R: L’une des caractéristiques du Liban est justement de permettre un dialogue dans une atmosphère de liberté. Les personnes qui ont tenu ces propos et d’autres ont parfaitement le droit d’exprimer leurs opinions. Mais représentent-elles la réalité du peuple libanais? A mon avis, le fait que les Libanais aient traversé des circonstances difficiles et l’appel à certains sentiments ne peuvent influer sur la réalité du peuple, qui a montré son unité, ne serait-ce que lors de l’agression israélienne d’avril dernier. Quant au sexe des anges, j’aurais pu disserter sur la question si nous nous trouvions encore au point zéro. Or, nous ne le sommes plus, nous avons accompli un grand pas en avant.
Q: Peut-être, mais il y a toujours un problème fondamental au Liban: tous les citoyens ne sont pas d’accord sur une même identité. Preuve en est que l’on ne parvient pas à unifier le livre d’histoire.
R: On ne parvient pas parce qu’on n’a pas essayé. Citez-moi une seule tentative faite en ce sens. C’est d’ailleurs l’un de nos griefs contre le pouvoir actuel.
Q: Si le pouvoir n’a pas essayé, c’est peut-être parce qu’il sait qu’un tel projet ne peut aboutir...
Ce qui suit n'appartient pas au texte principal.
Definition play_round (fuel : nat) (inbox : list recv_event) (g : t)
    : option (res (round_end * list recv_event * t)) :=
  match deal_initial g with
  | Raise e => Some (Raise e)
  | Ok (dealer_card2, g) => play_hand fuel dealer_card2 inbox g
  end.
(** [BlackjackGame.__init__]: the deck is built, and shuffled, with the
    game. *)
Definition init : t :=
  mk (Deck.reset shuffle (Deck.mk [] 0)) [] [] 0 0 [].

(** How [run] ends. *)
Inductive run_end :=
| RunDone         (* the loop over the rounds was left *)
| RunWaiting.     (* blocked in [recv] in the middle of a round *)

(** The dealer's statistics: wins, losses, ties. *)
Definition tally : Type := Z * Z * Z.

(** The body of the loop of [run] after [play_round]: the player's result
    counted from the dealer's side. *)
Definition count_result (result : pystr) (s : tally) : tally :=
  let '(wins, losses, ties) := s in
  if pystr_eqb result (s_lit "win") then (wins, losses + 1, ties)
  else if pystr_eqb result (s_lit "loss") then (wins + 1, losses, ties)
  else (wins, losses, ties + 1).

(** The loop of [run] over the round numbers that are left. *)
Fixpoint run_rounds (fuel : nat) (rounds : list Z) (s : tally)
    (inbox : list recv_event) (g : t)
    : option (res (run_end * tally * list recv_event * t)) :=
  match rounds with
  | [] => Some (Ok (RunDone, s, inbox, g))
  | _ :: rounds' =>
      match play_round fuel inbox g with
      | None => None
      | Some (Raise e) => Some (Raise e)
      | Some (Ok (Waiting, inbox, g)) => Some (Ok (RunWaiting, s, inbox, g))
      | Some (Ok (Finished None, inbox, g)) => Some (Ok (RunDone, s, inbox, g))
      | Some (Ok (Finished (Some result), inbox, g)) =>
          run_rounds fuel rounds' (count_result result s) inbox g
      end
  end.

(** [run], with the statistics it prints as its value. *)
Definition run (fuel : nat) (num_rounds : Z) (inbox : list recv_event)
    (g : t) : option (res (run_end * tally * list recv_event * t)) :=
  run_rounds fuel (py_range 1 (num_rounds + 1)) (0, 0, 0) inbox g.

End WithShuffle.

End BlackjackGame.

(* ================================================================== *)
(** ** server.py: one connection *)

(** How [handle_client] ends. *)
Inductive session_end :=
| AwaitRequest                    (* blocked in the first [recv] *)
| Dropped                         (* the first [recv] raised *)
| NoRequest                       (* nothing, or no request, was received *)
| Played (e : BlackjackGame.run_end) (s : BlackjackGame.tally).

Module BlackjackServer.

Section WithShuffle.
Variable shuffle : nat -> list card -> list card.

(** [handle_client]: the request is read with one [recv] and a game of
    the requested number of rounds is run on the same socket.  The value
    is how it ended, what is left of the input, and what was done on the
    socket; [Raise e] stands for an exception of the game, which
    [handle_client] catches and reports. *)
Definition handle_client (fuel : nat) (inbox : list recv_event)
    : option (res (session_end * list recv_event * list event)) :=
  match inbox with
  | [] => Some (Ok (AwaitRequest, [], []))
  | ev :: inbox =>
      match ev with
      | RecvReset => Some (Ok (Dropped, inbox, [EvRecv]))
      | RecvFail => Some (Ok (Dropped, inbox, [EvRecv]))
      | RecvData [] => Some (Ok (NoRequest, inbox, [EvRecv]))
      | RecvData data =>
          match unpack_request data with
          | Raise e => Some (Raise e)
          | Ok None => Some (Ok (NoRequest, inbox, [EvRecv]))
          | Ok (Some (num_rounds, client_name)) =>
              let game :=
                BlackjackGame.log EvRecv (BlackjackGame.init shuffle) in
              match BlackjackGame.run shuffle fuel num_rounds inbox game with
              | None => None
              | Some (Raise e) => Some (Raise e)
              | Some (Ok (e, s, inbox, g)) =>
                  Some (Ok (Played e s, inbox, BlackjackGame.wire g))
              end
          end
      end
  end.
End WithShuffle.

End BlackjackServer.

(* ================================================================== *)
(** ** client.py *)

(** [s.strip()]: white space is what [str.isspace] says. *)
Definition is_py_space (c : N) : bool :=
  (((9 <=? c) && (c <=? 13)) || ((28 <=? c) && (c <=? 32))
   || (c =? 133) || (c =? 160) || (c =? 5760)
   || ((8192 <=? c) && (c <=? 8202))
   || (c =? 8232) || (c =? 8233) || (c =? 8239) || (c =? 8287)
   || (c =? 12288))%N.

Fixpoint lstrip (s : pystr) : pystr :=
  match s with
  | [] => []
  | c :: r => if is_py_space c then lstrip r else s
  end.

Definition strip (s : pystr) : pystr := rev (lstrip (rev (lstrip s))).

(** [x in l] for a list of strings. *)
Definition str_in (x : pystr) (l : list pystr) : bool :=
  existsb (pystr_eqb x) l.


(** How the client's [play_round] leaves its first loop. *)
Inductive client_turn_end :=
| ClientReturn (r : option pystr)
| ClientOver
| ClientAwait.

Module BlackjackClient.

(** A card as the client holds it: the rank and the suit character. *)
Definition card : Type := Z * pystr.

(** The local variables of [play_round]. *)
Record hands := mk_hands {
  player_cards : list card;
  dealer_visible_cards : list card;
  player_sum : Z;
  dealer_sum : Z
}.

(** The standard input, line by line, and what was done on the socket. *)
Record world := mk_world {
  stdin : list pystr;
  wire : list event
}.

Definition log (e : event) (w : world) : world :=
  mk_world (stdin w) (wire w ++ [e]).

(** [sum(get_card_value(r) for r, s in cards)] *)
Definition card_sum (cards : list card) : Z :=
  fold_left (fun acc c => acc + get_card_value (fst c)) cards 0.




(** [receive_card], given what [recv] does this time. *)
Definition receive_card (ev : recv_event) : option (Z * Z * pystr) :=
  match ev with
  | RecvData data =>
      match data with
      | [] => None
      | _ :: _ =>
          if (length data <? SERVER_PAYLOAD_SIZE)%nat then None
          else
            match unpack_server_payload data with
            | Ok payload => payload
            | Raise _ => None
            end
      end
  | RecvReset => None
  | RecvFail => None
  end.

Definition send_action (action : pystr) (w : world) : res world :=
  payload <- pack_client_payload action ;;
  Ok (log (EvSend payload) w).

(** [get_player_decision]: the first line that is a choice decides; at
    the end of the input the total does. *)
Fixpoint get_player_decision (player_sum : Z) (lines : list pystr)
    : pystr * list pystr :=
  match lines with
  | [] => (if player_sum >=? 17 then s_lit "stand" else s_lit "hit", [])
  | line :: rest =>
      let choice := lower (strip line) in
      if str_in choice [s_lit "h"; s_lit "hit"] then (s_lit "hit", rest)
      else if str_in choice [s_lit "s"; s_lit "stand"]
           then (s_lit "stand", rest)
      else get_player_decision player_sum rest
  end.

(** [player_cards.append((rank, suit))] and the new total, when
    [rank > 0]. *)
Definition take_player_card (rank : Z) (suit : pystr) (h : hands) : hands :=
  if rank >? 0 then
    let cards := player_cards h ++ [(rank, suit)] in
    mk_hands cards (dealer_visible_cards h) (card_sum cards) (dealer_sum h)
  else h.

Definition take_dealer_card (rank : Z) (suit : pystr) (h : hands) : hands :=
  if rank >? 0 then
    mk_hands (player_cards h) (dealer_visible_cards h ++ [(rank, suit)])
      (player_sum h) (dealer_sum h)
  else h.

Definition set_dealer_sum (h : hands) : hands :=
  mk_hands (player_cards h) (dealer_visible_cards h) (player_sum h)
    (card_sum (dealer_visible_cards h)).

(** [while player_sum < 21] of [play_round]. *)
Fixpoint player_loop (incoming : list recv_event) (w : world) (h : hands)
    : res (client_turn_end * list recv_event * world * hands) :=
  if player_sum h <? 21 then
    let '(action, lines) := get_player_decision (player_sum h) (stdin w) in
    match send_action action (mk_world lines (wire w)) with
    | Raise e => Raise e
    | Ok w =>
        match incoming with
        | [] => Ok (ClientAwait, [], w, h)
        | ev :: rest =>
            let w := log EvRecv w in
            if pystr_eqb action (s_lit "stand") then
              Ok (ClientOver, rest, w, h)
            else
              match receive_card ev with
              | None => Ok (ClientReturn None, rest, w, h)
              | Some (result, rank, suit) =>
                  let h := take_player_card rank suit h in
                  if result =? RESULT_LOSS then
                    Ok (ClientReturn (Some (s_lit "loss")), rest, w, h)
                  else if result =? RESULT_WIN then
                    Ok (ClientReturn (Some (s_lit "win")), rest, w, h)
                  else if result =? RESULT_TIE then
                    Ok (ClientReturn (Some (s_lit "tie")), rest, w, h)
                  else player_loop rest w h
              end
        end
    end
  else Ok (ClientOver, incoming, w, h).

(** [while result == RESULT_ROUND_NOT_OVER] of [play_round], and the
    final result. *)
Fixpoint dealer_loop (result : Z) (incoming : list recv_event) (w : world)
    (h : hands) : round_end * list recv_event * world * hands :=
  if result =? RESULT_ROUND_NOT_OVER then
    match incoming with
    | [] => (Waiting, [], w, h)
    | ev :: rest =>
        let w := log EvRecv w in
        match receive_card ev with
        | None => (Finished None, rest, w, h)
        | Some (result, rank, suit) =>
            let h :=
              if rank >? 0
              then set_dealer_sum (take_dealer_card rank suit h)
              else h in
            dealer_loop result rest w h
        end
    end
  else
    let r :=
      if result =? RESULT_WIN then s_lit "win"
      else if result =? RESULT_LOSS then s_lit "loss"
      else s_lit "tie" in
    (Finished (Some r), incoming, w, h).

(** [play_round] from "# Receive dealer's hidden card" on. *)
Definition dealer_phase (incoming : list recv_event) (w : world) (h : hands)
    : round_end * list recv_event * world * hands :=
  match incoming with
  | [] => (Waiting, [], w, h)
  | ev :: rest =>
      let w := log EvRecv w in
      match receive_card ev with
      | None => (Finished None, rest, w, h)
      | Some (result, rank, suit) =>
          let h := set_dealer_sum (take_dealer_card rank suit h) in
          dealer_loop result rest w h
      end
  end.

(** [n] cards received in a row, as at the start of [play_round]; a
    failed [receive_card] makes [play_round] return [None]. *)
Fixpoint receive_cards (n : nat) (incoming : list recv_event) (w : world)
    (cards : list card)
    : client_turn_end * list recv_event * world * list card :=
  match n with
  | O => (ClientOver, incoming, w, cards)
  | S n' =>
      match incoming with
      | [] => (ClientAwait, [], w, cards)
      | ev :: rest =>
          let w := log EvRecv w in
          match receive_card ev with
          | None => (ClientReturn None, rest, w, cards)
          | Some (result, rank, suit) =>
              receive_cards n' rest w (cards ++ [(rank, suit)])
          end
      end
  end.

Definition play_round (incoming : list recv_event) (w : world)
    : res (round_end * list recv_event * world * hands) :=
  let no_hands := mk_hands [] [] 0 0 in
  match receive_cards 2 incoming w [] with
  | (ClientAwait, incoming, w, _) => Ok (Waiting, incoming, w, no_hands)
  | (ClientReturn r, incoming, w, _) =>
      Ok (Finished r, incoming, w, no_hands)
  | (ClientOver, incoming, w, player_cards) =>
      match receive_cards 1 incoming w [] with
      | (ClientAwait, incoming, w, _) => Ok (Waiting, incoming, w, no_hands)
      | (ClientReturn r, incoming, w, _) =>
          Ok (Finished r, incoming, w, no_hands)
      | (ClientOver, incoming, w, dealer_visible_cards) =>
          let h :=
            mk_hands player_cards dealer_visible_cards
              (card_sum player_cards) 0 in
          match player_loop incoming w h with
          | Raise e => Raise e
          | Ok (ClientReturn r, incoming, w, h) =>
              Ok (Finished r, incoming, w, h)
          | Ok (ClientAwait, incoming, w, h) => Ok (Waiting, incoming, w, h)
          | Ok (ClientOver, incoming, w, h) => Ok (dealer_phase incoming w h)
          end
      end
  end.

(** The outcome of [play_game]: its return value, and the rounds won,
    lost and tied when it was left. *)
Inductive game_end :=
| GameOver (ok : bool) (wins losses ties : Z)
| GameWaiting.

(** The loop of [play_game] over the round numbers that are left. *)
Fixpoint play_rounds (rounds : list Z) (wins losses ties : Z)
    (incoming : list recv_event) (w : world)
    : game_end * list recv_event * world :=
  match rounds with
  | [] => (GameOver true wins losses ties, incoming, w)
  | _ :: rounds' =>
      match play_round incoming w with
      | Raise _ => (GameOver false wins losses ties, incoming, w)
      | Ok (Waiting, incoming, w, _) => (GameWaiting, incoming, w)
      | Ok (Finished None, incoming, w, _) =>
          (GameOver false wins losses ties, incoming, w)
      | Ok (Finished (Some result), incoming, w, _) =>
          if pystr_eqb result (s_lit "win") then
            play_rounds rounds' (wins + 1) losses ties incoming w
          else if pystr_eqb result (s_lit "loss") then
            play_rounds rounds' wins (losses + 1) ties incoming w
          else play_rounds rounds' wins losses (ties + 1) incoming w
      end
  end.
L’appartenance au monde arabe du Liban

R: Il a pourtant ouvert des dossiers plus délicats, de la pire des façons, sans tenir compte des sensibilités des uns et des autres. De toute façon, l’un des points les plus importants de l’accord de Taëf est le fait qu’il a tranché une fois pour toutes la question de l’identité du Liban, son appartenance au monde arabe et son régime démocratique parlementaire à économie libre. L’autre point important est la consécration du principe de vie en commun des différentes communautés. Tout pouvoir qui ne respecte pas ces principes est illégal. Et la plus grande richesse du Liban est sa diversité religieuse. Mais pour en profiter, il fallait d’abord répondre aux question fondamentales: le Liban est-il une patrie définitive, pour tous les Libanais ou pour une partie d’entre eux. C’est ce qu’a fait l’accord de Taëf. Alors qu’auparavant, on s’était contenté de dire que le Liban avait un visage arabe, laissant en suspens la question en attendant de résoudre les autres problèmes vitaux. Aujourd’hui, ce n’est plus le cas et les réponses du document d’entente sont devenues le préambule de la Constitution. Celui qui les renie viole donc la Constitution.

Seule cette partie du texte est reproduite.